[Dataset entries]
------------------------------------------------------------------------

(** * Tic-Tac-Toe environment (gym/envs/board_game/tictactoe.py)

    A shallow embedding of [TicTacToeEnv] and of [make_random_policy], and
    the properties of the game engine proved on it.

    Conventions of the embedding:
    - Python integers and the [int8] cells of the board are [Z]; the only
      values the engine ever writes into a cell are 0 and 1.
    - The numpy array of shape (3, 3, 3) is its flat, C-ordered buffer, a
      list of 27 cells; [board[l, r, c]] is the cell at [l*9 + r*3 + c].
    - A method that mutates [self] is a function from the object before the
      call to the object after the call paired with what the call produced:
      a returned value, or the exception it raised.  A mutation made before
      an exception is raised stays made.
    - An instance attribute that may not have been assigned yet is an
      [option]; reading [None] is Python's [AttributeError]. *)

From Stdlib Require Import ZArith String Ascii Bool Lia.
From stdpp Require Import base list.

Local Open Scope Z_scope.

(** ** Exceptions and results *)

Inductive exn : Type :=
| AssertionError
| AttributeError (attribute : string)
| IndexError
| TypeError
| RuntimeError (msg : string)
| OverflowError
| Error (msg : string).          (* gym.error.Error *)

Definition Res (A : Type) : Type := (exn + A)%type.

Definition ok {A} (x : A) : Res A := inr x.
Definition throw {A} (e : exn) : Res A := inl e.

Definition is_raised {A} (r : Res A) : bool :=
  match r with inl _ => true | inr _ => false end.

(** A bare [raise] statement re-raises the exception that is being handled
    when it executes.  The methods are modelled as called while none is:
    the interpreter (Python 3) then has nothing to re-raise and raises this
    instead. *)
Definition bare_raise : exn := RuntimeError "No active exception to reraise".

(** ** The board *)

Abbreviation Board := (list Z).

Definition CIRCLE : Z := 0.
Definition CROSS : Z := 1.

Definition offset (layer row col : Z) : nat := Z.to_nat (layer * 9 + row * 3 + col).

(** Read of a cell whose indices are already known to be in [0, 3). *)
Definition cell (board : Board) (layer row col : Z) : Z :=
  default 0 (board !! offset layer row col).

(** numpy first converts each index, in order, to its index type, a signed
    64-bit integer.  A Python integer in [2^63, 2^64) fails the conversion
    with OverflowError; one further out is refused as an index with
    IndexError. *)
Definition prepare_index (i : Z) : Res Z :=
  if (-9223372036854775808 <=? i) && (i <? 9223372036854775808) then ok i
  else if (9223372036854775808 <=? i) && (i <? 18446744073709551616)
       then throw OverflowError
  else throw IndexError.

(** The three indices of [board[layer, row, col]], converted in order; the
    first conversion that fails raises. *)
Definition prepare_indices (layer row col : Z) : Res (Z * Z * Z) :=
  match prepare_index layer with
  | inl x => throw x
  | inr l =>
      match prepare_index row with
      | inl x => throw x
      | inr r =>
          match prepare_index col with
          | inl x => throw x
          | inr c => ok (l, r, c)
          end
      end
  end.

(** The bounds check of a converted index on an axis of length 3: an index
    in [-3, 0) counts from the end, anything outside [-3, 3) is an
    IndexError. *)
Definition norm_index (i : Z) : Res Z :=
  if (0 <=? i) && (i <? 3) then ok i
  else if (-3 <=? i) && (i <? 0) then ok (i + 3)
  else throw IndexError.

(** [board[layer, row, col]] *)
Definition getitem (board : Board) (layer row col : Z) : Res Z :=
  match prepare_indices layer row col with
  | inl x => throw x
  | inr (layer, row, col) =>
      match norm_index layer, norm_index row, norm_index col with
      | inr l, inr r, inr c => ok (cell board l r c)
      | _, _, _ => throw IndexError
      end
  end.

(** [board[layer, row, col] = v]: the array after the statement, and whether
    the statement raised. *)
Definition setitem (board : Board) (layer row col v : Z) : Board * Res unit :=
  match prepare_indices layer row col with
  | inl x => (board, throw x)
  | inr (layer, row, col) =>
      match norm_index layer, norm_index row, norm_index col with
      | inr l, inr r, inr c => (<[offset l r c := v]> board, ok tt)
      | _, _, _ => (board, throw IndexError)
      end
  end.

(** [np.zeros((3, 3, 3), dtype=np.int8)] followed by [state[2, :, :] = 1]. *)
Definition empty_board : Board := replicate 18 0 ++ replicate 9 1.

(** The cells of one layer in row-major order, as [np.where] visits them. *)
Definition grid : list (Z * Z) :=
  [(0, 0); (0, 1); (0, 2); (1, 0); (1, 1); (1, 2); (2, 0); (2, 1); (2, 2)].

(** ** Static methods of TicTacToeEnv *)

Definition coordinate_to_action (board : Board) (coords : Z * Z) : Z :=
  coords.1 * 3 + coords.2.

(** [//] and [%] of Python round towards minus infinity, as [Z.div] and
    [Z.modulo] do for a positive divisor. *)
Definition action_to_coordinate (board : Board) (action : Z) : Z * Z :=
  (action / 3, action mod 3).

Definition valid_move (board : Board) (action : Z) : Res bool :=
  let coords := action_to_coordinate board action in
  match getitem board 2 coords.1 coords.2 with
  | inr v => if v =? 1 then ok true else ok false
  | inl e => throw e
  end.

Definition make_move (board : Board) (action player : Z) : Board * Res unit :=
  let coords := action_to_coordinate board action in
  match setitem board 2 coords.1 coords.2 0 with
  | (board1, inr _) => setitem board1 player coords.1 coords.2 1
  | (board1, inl e) => (board1, throw e)
  end.

(** [np.where(board[2, :, :] == 1)]: the row indices and the column indices
    of the hits, in row-major order. *)
Definition np_where_free (board : Board) : list Z * list Z :=
  let hits := List.filter (fun p => cell board 2 p.1 p.2 =? 1) grid in
  (hits.*1, hits.*2).

Definition get_possible_actions (board : Board) : list Z :=
  let (free_x, free_y) := np_where_free board in
  List.map (fun p => coordinate_to_action board p) (zip free_x free_y).

Definition win_lines : list (list (Z * Z)) :=
  [ [(0, 0); (0, 1); (0, 2)]; [(1, 0); (1, 1); (1, 2)]; [(2, 0); (2, 1); (2, 2)];
    [(0, 0); (1, 0); (2, 0)]; [(0, 1); (1, 1); (2, 1)]; [(0, 2); (1, 2); (2, 2)];
    [(0, 0); (1, 1); (2, 2)]; [(0, 2); (1, 1); (2, 0)] ].

(** The inner loop of [game_finished]: the pair [(curxwin, curowin)] after
    the three positions of a line. *)
Definition scan_line (board : Board) (line : list (Z * Z)) : Z * Z :=
  fold_left
    (fun cur pos => (cur.1 * cell board 1 pos.1 pos.2, cur.2 * cell board 0 pos.1 pos.2))
    line (1, 1).

(** The outer loop: the pair [(xwin, owin)] after all lines. *)
Definition count_wins (board : Board) : Z * Z :=
  fold_left
    (fun acc line =>
       let cur := scan_line board line in (acc.1 + cur.1, acc.2 + cur.2))
    win_lines (0, 0).

Definition both_win_msg : string :=
  "Both players got a winning line, which should not be possible!".

(** Returns 1 if circle wins, -1 if cross wins and 0 otherwise. *)
Definition game_finished (board : Board) : Res Z :=
  let (xwin, owin) := count_wins board in
  if (xwin =? 0) && (owin =? 0) then ok 0
  else if (xwin >? 0) && (owin =? 0) then ok (-1)
  else if (xwin =? 0) && (owin >? 0) then ok 1
  else throw (Error both_win_msg).

(** [xs[i]] on a Python list. *)
Definition list_getitem (xs : list Z) (i : Z) : Res Z :=
  let n := Z.of_nat (length xs) in
  let j := if i <? 0 then i + n else i in
  if (0 <=? j) && (j <? n)
  then match xs !! Z.to_nat j with Some x => ok x | None => throw IndexError end
  else throw IndexError.

(** ** Predicates on boards *)

(** The three layers of one cell: exactly one holds 1, the others 0. *)
Definition one_hot_at (board : Board) (pos : Z * Z) : Prop :=
  let o := cell board 0 pos.1 pos.2 in
  let x := cell board 1 pos.1 pos.2 in
  let f := cell board 2 pos.1 pos.2 in
  (o = 1 /\ x = 0 /\ f = 0) \/ (o = 0 /\ x = 1 /\ f = 0) \/ (o = 0 /\ x = 0 /\ f = 1).

Definition one_hot (board : Board) : Prop :=
  forall pos, pos ∈ grid -> one_hot_at board pos.

(** The cell at [pos] is still empty. *)
Definition free (b : Board) (pos : Z * Z) : bool := cell b 2 pos.1 pos.2 =? 1.

(** The array has the 27 cells of its shape. *)
Definition shaped (board : Board) : Prop := length board = 27%nat.

(** A board of markers: the 27 cells of the array, each holding 0 or 1. *)
Definition binary (board : Board) : Prop :=
  shaped board /\ Forall (fun v => v = 0 \/ v = 1) board.

(** The same, as a check that computes. *)
Definition binaryb (board : Board) : bool :=
  (length board =? 27)%nat && forallb (fun v => (v =? 0) || (v =? 1)) board.

(** Number of cells that [player] has marked. *)
Definition marks (board : Board) (player : Z) : nat :=
  length (List.filter (fun pos => cell board player pos.1 pos.2 =? 1) grid).

(** Total number of marked cells. *)
Definition marked (board : Board) : nat :=
  (marks board CIRCLE + marks board CROSS)%nat.

(** All the cells of [line] carry the marker of [player]. *)
Definition line_won (board : Board) (player : Z) (line : list (Z * Z)) : bool :=
  forallb (fun pos => cell board player pos.1 pos.2 =? 1) line.

(** [player] has completed one of the winning lines. *)
Definition has_line (board : Board) (player : Z) : bool :=
  existsb (line_won board player) win_lines.

(** Number of the given lines that [player] has completed. *)
Definition won_lines (b : Board) (player : Z) (lines : list (list (Z * Z))) : Z :=
  Z.of_nat (length (List.filter (line_won b player) lines)).

Definition rows : list (list (Z * Z)) :=
  List.map (fun r => List.map (fun c => (r, c)) [0; 1; 2]) [0; 1; 2].
Definition columns : list (list (Z * Z)) :=
  List.map (fun c => List.map (fun r => (r, c)) [0; 1; 2]) [0; 1; 2].
Definition diagonals : list (list (Z * Z)) :=
  [ List.map (fun i => (i, i)) [0; 1; 2]; List.map (fun i => (i, 2 - i)) [0; 1; 2] ].

(** ** The random source

    [gym.utils.seeding] and numpy's [RandomState] are outside this module.
    The engine uses two operations of the generator it owns, and relies on
    the documented range of [randint]. *)

Class RandomState : Type := {
  rng : Type;
  (** the generator state that a given seed initialises *)
  rng_from_seed : Z -> rng;
  (** [np_random.randint(n)]: the number drawn and the generator afterwards *)
  randint : rng -> Z -> Z * rng;
  randint_range : forall g n, 0 < n -> 0 <= (randint g n).1 < n
}.

(** A small congruential generator, to run the engine on concrete games. *)
Definition lcg_randint (g n : Z) : Z * Z := (g mod n, (g * 5 + 3) mod 64).

Definition lcg_randint_range (g n : Z) (Hn : 0 < n) : 0 <= (lcg_randint g n).1 < n :=
  Z.mod_pos_bound g n Hn.

Definition lcg : RandomState :=
  {| rng := Z; rng_from_seed := fun s => s; randint := lcg_randint;
     randint_range := lcg_randint_range |}.

Section Engine.

Context {RS : RandomState}.
(** The private state of a caller-supplied opponent. *)
Context {PS : Type}.

(** Modelled from the spec: gym.utils.seeding.np_random, which
    "(re)initializes the random source deterministically from the given seed
    or from system entropy if omitted" and reports the seed used.  The
    entropy the system would supply is an explicit argument. *)
Definition seeding_np_random (seed : option Z) (entropy : Z) : rng * Z :=
  let s := match seed with Some s => s | None => entropy end in
  (rng_from_seed s, s).

(** [make_random_policy(np_random)] returns a closure over the generator;
    this is the body of the closure, run on the generator's current state. *)
Definition random_policy (np_random : rng) (state : Board) : rng * Res (option Z) :=
  let possible_moves := get_possible_actions state in
  (* No moves left *)
  if (length possible_moves =? 0)%nat then (np_random, ok None)
  else
    let (a, np_random') := randint np_random (Z.of_nat (length possible_moves)) in
    (np_random',
     match list_getitem possible_moves a with
     | inr m => ok (Some m)
     | inl e => throw e
     end).

(** A caller-supplied opponent: called with the board, it answers with an
    action, with [None], or raises, and may update its own state. *)
Definition Callable : Type := Board -> PS -> Res (option Z) * PS.

(** The constructor's [opponent] argument: a string or a callable object,
    the latter with the state it is in. *)
Inductive Opponent : Type :=
| OppStr (name : string)
| OppCallable (f : Callable) (st : PS).

(** What [self.opponent_policy] is bound to: the closure made by
    [make_random_policy], which holds the generator that [self.np_random] also
    names (nothing else reads that attribute), or the very object stored in
    [self.opponent]. *)
Inductive Policy : Type :=
| RandomPolicy (np_random : rng)
| TheOpponent.

Record Env : Type := mkEnv {
  player_color : Z;
  opponent : Opponent;
  observation_type : string;
  illegal_move_mode : string;
  opponent_policy : option Policy;     (* unset until _seed has run *)
  state : Board;
  to_play : Z;
  done : bool
}.
Lemma sumKids_no_overflow recur kids sum :
  (forall k, k ∈ kids -> kind k = Ok PagesKid -> recur k <> Throw RangeError) ->
  sumKids kind recur kids sum <> Throw RangeError.
Proof.
  revert sum. induction kids as [|k kids IH]; intros sum H; simpl; [done|].
  pose proof (kind_no_overflow k) as Hk'.
  destruct (kind k) as [[]|e] eqn:Hk; simpl.
  - apply IH. intros k' Hk''. apply H. by right.
  - pose proof (H k ltac:(by left) Hk) as Hr.
    destruct (recur k); simpl; [|done]. apply IH. intros k' Hk''. apply H. by right.
  - apply IH. intros k' Hk''. apply H. by right.
  - intros [= ->]. by apply Hk'.
Qed.

Lemma completes_mono n m r : completes node kind n r -> (n <= m)%nat -> completes node kind m r.
Proof.
  intros H Hnm stack Hs. destruct (H stack ltac:(lia)) as [H1 H2].
  destruct (H m Hnm) as [H3 _]. split; [by rewrite H1, H3|done].
Qed.

Lemma kids_complete (kids : list ref) :
  (forall k, k ∈ kids -> kind k = Ok PagesKid -> exists n, completes node kind n k) ->
  exists n, forall k, k ∈ kids -> kind k = Ok PagesKid -> completes node kind n k.
Proof.
  induction kids as [|k kids IH]; intros H.
  - exists O. intros k Hk. by apply elem_of_nil in Hk.
  - destruct IH as [n Hn]; [intros k' Hk'; apply H; by right|].
    assert (kind k = Ok PagesKid \/ kind k <> Ok PagesKid) as [Hk|Hk]
      by (destruct (kind k) as [[]|]; (by left) || by right).
    + destruct (H k ltac:(by left) Hk) as [m Hm].
      exists (n `max` m)%nat. intros k' [->|Hk']%elem_of_cons Hkind.
      * eapply completes_mono; [done|lia].
      * eapply completes_mono; [by apply Hn|lia].
    + exists n. intros k' [->|Hk']%elem_of_cons Hkind; [done|by apply Hn].
Qed.

(** Without a cycle among the kids that the traversal follows, some stack is
    enough. *)
Lemma traverse_completes root :
  acyclicFrom node kind root -> exists enough, completes node kind enough root.
Proof.
  induction 1 as [a _ IH].
  destruct (node a) as [[| |cnt kids]|e] eqn:Ha.
  1,2,4: exists 1%nat; intros [|stack] Hs; [lia|]; simpl; rewrite Ha; simpl; split;
         [done|try done]; intros [= ->]; by apply (node_no_overflow a).
  destruct (kids_complete kids) as [n Hn].
  { intros k Hk Hkind. apply IH. by exists cnt, kids. }
  exists (S n). intros [|stack] Hs; [lia|]. simpl. rewrite Ha. simpl.
  destruct kids as [|k0 kids0]; [done|]. set (kids := k0 :: kids0) in *.
  assert (sumKids kind (traverse node kind stack) kids 0
          = sumKids kind (traverse node kind n) kids 0) as Heq.
  { apply sumKids_ext. intros k Hk Hkind. apply (Hn k Hk Hkind). lia. }
  rewrite Heq. split; [done|].
  pose proof (sumKids_no_overflow (traverse node kind n) kids 0) as Hno.
  destruct (sumKids kind (traverse node kind n) kids 0); simpl; [done|].
  intros [= ->]. apply Hno; [|done]. intros k Hk Hkind.
  by apply (Hn k Hk Hkind n).
Qed.

(** A /Pages node that is its own first kid exhausts every stack. *)
Lemma traverse_self_loop a cnt kids stack :
  node a = Ok (PagesNode cnt (a :: kids)) -> kind a = Ok PagesKid ->
  traverse node kind stack a = Throw RangeError.
Proof.
  intros Ha Hk. induction stack as [|stack IH]; [done|].
  simpl. rewrite Ha. simpl. by rewrite Hk, IH.
Qed.

Hypothesis kind_of_node : forall r v, node r = Ok v -> kind r = Ok (kindOf v).

Lemma sumKids_counts stack kids counts sum :
  Forall2 (fun k c => traverse node kind stack k = Ok c) kids counts ->
  sumKids kind (traverse node kind stack) kids sum = Ok (sum + total counts).
Proof.
  intros H. revert sum. induction H as [|k c kids counts Hk _ IH]; intros sum.
  - simpl. f_equal. unfold total. simpl. lia.
  - destruct stack as [|stack]; [done|].
    pose proof Hk as Hk'. cbn [traverse] in Hk'.
    destruct (node k) as [v|] eqn:Hv; [|done]. cbn [bind] in Hk'.
    cbn [sumKids]. rewrite (kind_of_node k v Hv). cbn [bind].
    change (total (c :: counts)) with (c + total counts).
    destruct v as [| |cnt ks]; cbn [kindOf].
    + injection Hk' as <-. rewrite IH. f_equal; lia.
    + injection Hk' as <-. rewrite IH. f_equal; lia.
    + rewrite Hk. cbn [bind]. rewrite IH. f_equal; lia.
Qed.

End TraversalFacts.

(** *** The traversals have the shared shape *)

Lemma sumKidsMap_sumKids (recur : ref -> result Z) (buffer : list Z)
    (objOffsets : gmap (option Z) entry) (kids : list ref) (sum : Z) :
  sumKidsMap recur buffer objOffsets kids sum
  = sumKids (kidKindMap buffer objOffsets) recur kids sum.
Proof.
  revert sum. induction kids as [|[o g] kids IH]; intros sum; [done|].
  cbn [sumKidsMap sumKids]. unfold kidKindMap. cbn [obj gen].
  destruct (objOffsets !! Some o) as [e|]; [|by cbn].
  destruct (readIndirectObject buffer (offset e) o g) as [childObj|]; [|done].
  cbn [bind]. destruct (test typePageRe _); [by cbn|].
  destruct (test typePagesRe _); cbn; [|done].
  destruct (recur _); cbn; done.
Qed.

Lemma traversePagesNodeMap_traverse (stack : nat) (buffer : list Z)
    (objOffsets : gmap (option Z) entry) (r : ref) :
  traversePagesNodeMap stack buffer objOffsets r
  = traverse (nodeViewMap buffer objOffsets) (kidKindMap buffer objOffsets) stack r.
Proof.
  revert r. induction stack as [|stack IH]; intros r; [done|].
  cbn [traversePagesNodeMap traverse]. unfold nodeViewMap.
  destruct (objOffsets !! Some (obj r)) as [e|]; [|done].
  destruct (readIndirectObject buffer (offset e) (obj r) (gen r)) as [o|]; [|done].
  cbn [bind]. destruct (test typePageRe _); [done|].
  destruct (negb _); [done|].
  destruct (kidsViaOffsets buffer objOffsets (dictString o)) as [kids|]; [|done].
  cbn [bind]. destruct kids as [|k kids]; [done|].
  rewrite sumKidsMap_sumKids. by rewrite (sumKids_ext _ _ _ _ _ (fun k _ _ => IH k)).
Qed.

(** *** The readers throw [Error], never [RangeError] *)

Lemma readDictString_no_overflow buffer pos : readDictString buffer pos <> Throw RangeError.
Proof. unfold readDictString. by destruct (negb _). Qed.

Lemma readArrayString_no_overflow buffer pos : readArrayString buffer pos <> Throw RangeError.
Proof. unfold readArrayString. by destruct (negb _). Qed.

(** A [bind] does not overflow when neither side does. *)
Lemma bind_no_overflow {A B} (r : result A) (k : A -> result B) :
  r <> Throw RangeError -> (forall a, k a <> Throw RangeError) ->
  bind r k <> Throw RangeError.
Proof.
  intros Hr Hk. destruct r as [a|e]; simpl; [apply Hk|].
  intros [= ->]. by apply Hr.
Qed.

Lemma readIndirectObject_no_overflow buffer offset o g :
  readIndirectObject buffer offset o g <> Throw RangeError.
Proof.
  unfold readIndirectObject. destruct (match_ objHeaderRe _); [|done].
  destruct (negb _); [done|].
  apply bind_no_overflow; [apply readDictString_no_overflow|done].
Qed.

Lemma readAnyObjectContent_no_overflow buffer offset o g :
  readAnyObjectContent buffer offset o g <> Throw RangeError.
Proof.
  unfold readAnyObjectContent. destruct (match_ objHeaderRe _); [|done].
  destruct (_ && _); [apply bind_no_overflow; [apply readDictString_no_overflow|done]|].
  destruct (is_ _ _); [|done].
  apply bind_no_overflow; [apply readArrayString_no_overflow|done].
Qed.

Lemma kidsViaOffsets_no_overflow (buffer : list Z) (objOffsets : gmap (option Z) entry)
    (dict : list Z) :
  kidsViaOffsets buffer objOffsets dict <> Throw RangeError.
Proof.
  unfold kidsViaOffsets. destruct (parseKidsArray dict); [|done].
  destruct (parseIndirectRefFromDict dict "Kids"); [|done].
  apply bind_no_overflow; [|done]. unfold getArrayContentViaOffsets.
  destruct (objOffsets !! _); [apply readAnyObjectContent_no_overflow|done].
Qed.

Lemma nodeViewMap_no_overflow (buffer : list Z) (objOffsets : gmap (option Z) entry)
    (r : ref) :
  nodeViewMap buffer objOffsets r <> Throw RangeError.
Proof.
  unfold nodeViewMap. destruct (objOffsets !! _); [|done].
  apply bind_no_overflow; [apply readIndirectObject_no_overflow|]. intros o.
  destruct (test typePageRe _); [done|]. destruct (negb _); [done|].
  apply bind_no_overflow; [apply kidsViaOffsets_no_overflow|done].
Qed.

Lemma kidKindMap_no_overflow (buffer : list Z) (objOffsets : gmap (option Z) entry)
    (k : ref) :
  kidKindMap buffer objOffsets k <> Throw RangeError.
Proof.
  unfold kidKindMap. destruct (objOffsets !! _); [|done].
  apply bind_no_overflow; [apply readIndirectObject_no_overflow|]. intros o.
  destruct (test typePageRe _); [done|]. by destruct (test typePagesRe _).
Qed.

Lemma kidKindMap_of_node (buffer : list Z) (objOffsets : gmap (option Z) entry)
    (r : ref) (v : nodeView) :
  nodeViewMap buffer objOffsets r = Ok v -> kidKindMap buffer objOffsets r = Ok (kindOf v).
Proof.
  unfold nodeViewMap, kidKindMap. destruct (objOffsets !! _); [|done].
  destruct (readIndirectObject _ _ _ _) as [o|]; [|done]. cbn [bind].
  destruct (test typePageRe _); [by intros [= <-]|].
  destruct (test typePagesRe _); cbn [negb]; [|by intros [= <-]].
  destruct (kidsViaOffsets _ _ _); [|done]. by intros [= <-].
Qed.

Section XrefTraversal.

Variable inflateSync : list Z -> result (list Z).

Lemma sumKidsXref_sumKids (recur : ref -> result Z) (buffer : list Z) (xmap : xrefMap)
    (kids : list ref) (sum : Z) :
  sumKidsXref inflateSync recur buffer xmap kids sum
  = sumKids (kidKindXref inflateSync buffer xmap) recur kids sum.
Proof.
  revert sum. induction kids as [|k kids IH]; intros sum; [done|].
  cbn [sumKidsXref sumKids]. unfold kidKindXref.
  destruct (getObjectDictViaXrefMap inflateSync buffer xmap (obj k) (gen k)) as [cdict|];
    [|done].
  cbn [bind]. destruct (test typePageRe _); [by cbn|].
  destruct (test typePagesRe _); cbn; [|done].
  destruct (recur _); cbn; done.
Qed.

Lemma traversePagesNodeXref_traverse (stack : nat) (buffer : list Z) (xmap : xrefMap)
    (r : ref) :
  traversePagesNodeXref inflateSync stack buffer xmap r
  = traverse (nodeViewXref inflateSync buffer xmap) (kidKindXref inflateSync buffer xmap)
      stack r.
Proof.
  revert r. induction stack as [|stack IH]; intros r; [done|].
  cbn [traversePagesNodeXref traverse]. unfold nodeViewXref.
  destruct (getObjectDictViaXrefMap inflateSync buffer xmap (obj r) (gen r)) as [dict|];
    [|done].
  cbn [bind]. destruct (test typePageRe _); [done|].
  destruct (negb _); [done|].
  destruct (kidsViaXrefMap inflateSync buffer xmap dict) as [kids|]; [|done].
  cbn [bind]. destruct kids as [|k kids]; [done|].
  rewrite sumKidsXref_sumKids. by rewrite (sumKids_ext _ _ _ _ _ (fun k _ _ => IH k)).
Qed.

Lemma readStreamObject_no_overflow buffer offset :
  readStreamObject buffer offset <> Throw RangeError.
Proof.
  unfold readStreamObject. destruct (match_ objHeaderRe _); [|done].
  destruct (negb _); [done|].
  apply bind_no_overflow; [apply readDictString_no_overflow|]. intros d.
  destruct (_ =? -1); [done|]. by destruct (_ =? -1).
Qed.

Lemma objStmSlice_no_overflow inflated first index :
  objStmSlice inflated first index <> Throw RangeError.
Proof. unfold objStmSlice. by destruct (_ !! _). Qed.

------------------------------------------------------------------------

● Assignment
Set down again, word for word, the stretch of records from the line with "else if (xwin =?" to the line with "shaped board /\", both of those lines included.

● Response
  else if (xwin =? 0) && (owin >? 0) then ok 1
  else throw (Error both_win_msg).

(** [xs[i]] on a Python list. *)
Definition list_getitem (xs : list Z) (i : Z) : Res Z :=
  let n := Z.of_nat (length xs) in
  let j := if i <? 0 then i + n else i in
  if (0 <=? j) && (j <? n)
  then match xs !! Z.to_nat j with Some x => ok x | None => throw IndexError end
  else throw IndexError.

(** ** Predicates on boards *)

(** The three layers of one cell: exactly one holds 1, the others 0. *)
Definition one_hot_at (board : Board) (pos : Z * Z) : Prop :=
  let o := cell board 0 pos.1 pos.2 in
  let x := cell board 1 pos.1 pos.2 in
  let f := cell board 2 pos.1 pos.2 in
  (o = 1 /\ x = 0 /\ f = 0) \/ (o = 0 /\ x = 1 /\ f = 0) \/ (o = 0 /\ x = 0 /\ f = 1).

Definition one_hot (board : Board) : Prop :=
  forall pos, pos ∈ grid -> one_hot_at board pos.

(** The cell at [pos] is still empty. *)
Definition free (b : Board) (pos : Z * Z) : bool := cell b 2 pos.1 pos.2 =? 1.

(** The array has the 27 cells of its shape. *)
Definition shaped (board : Board) : Prop := length board = 27%nat.

(** A board of markers: the 27 cells of the array, each holding 0 or 1. *)
Definition binary (board : Board) : Prop :=
  shaped board /\ Forall (fun v => v = 0 \/ v = 1) board.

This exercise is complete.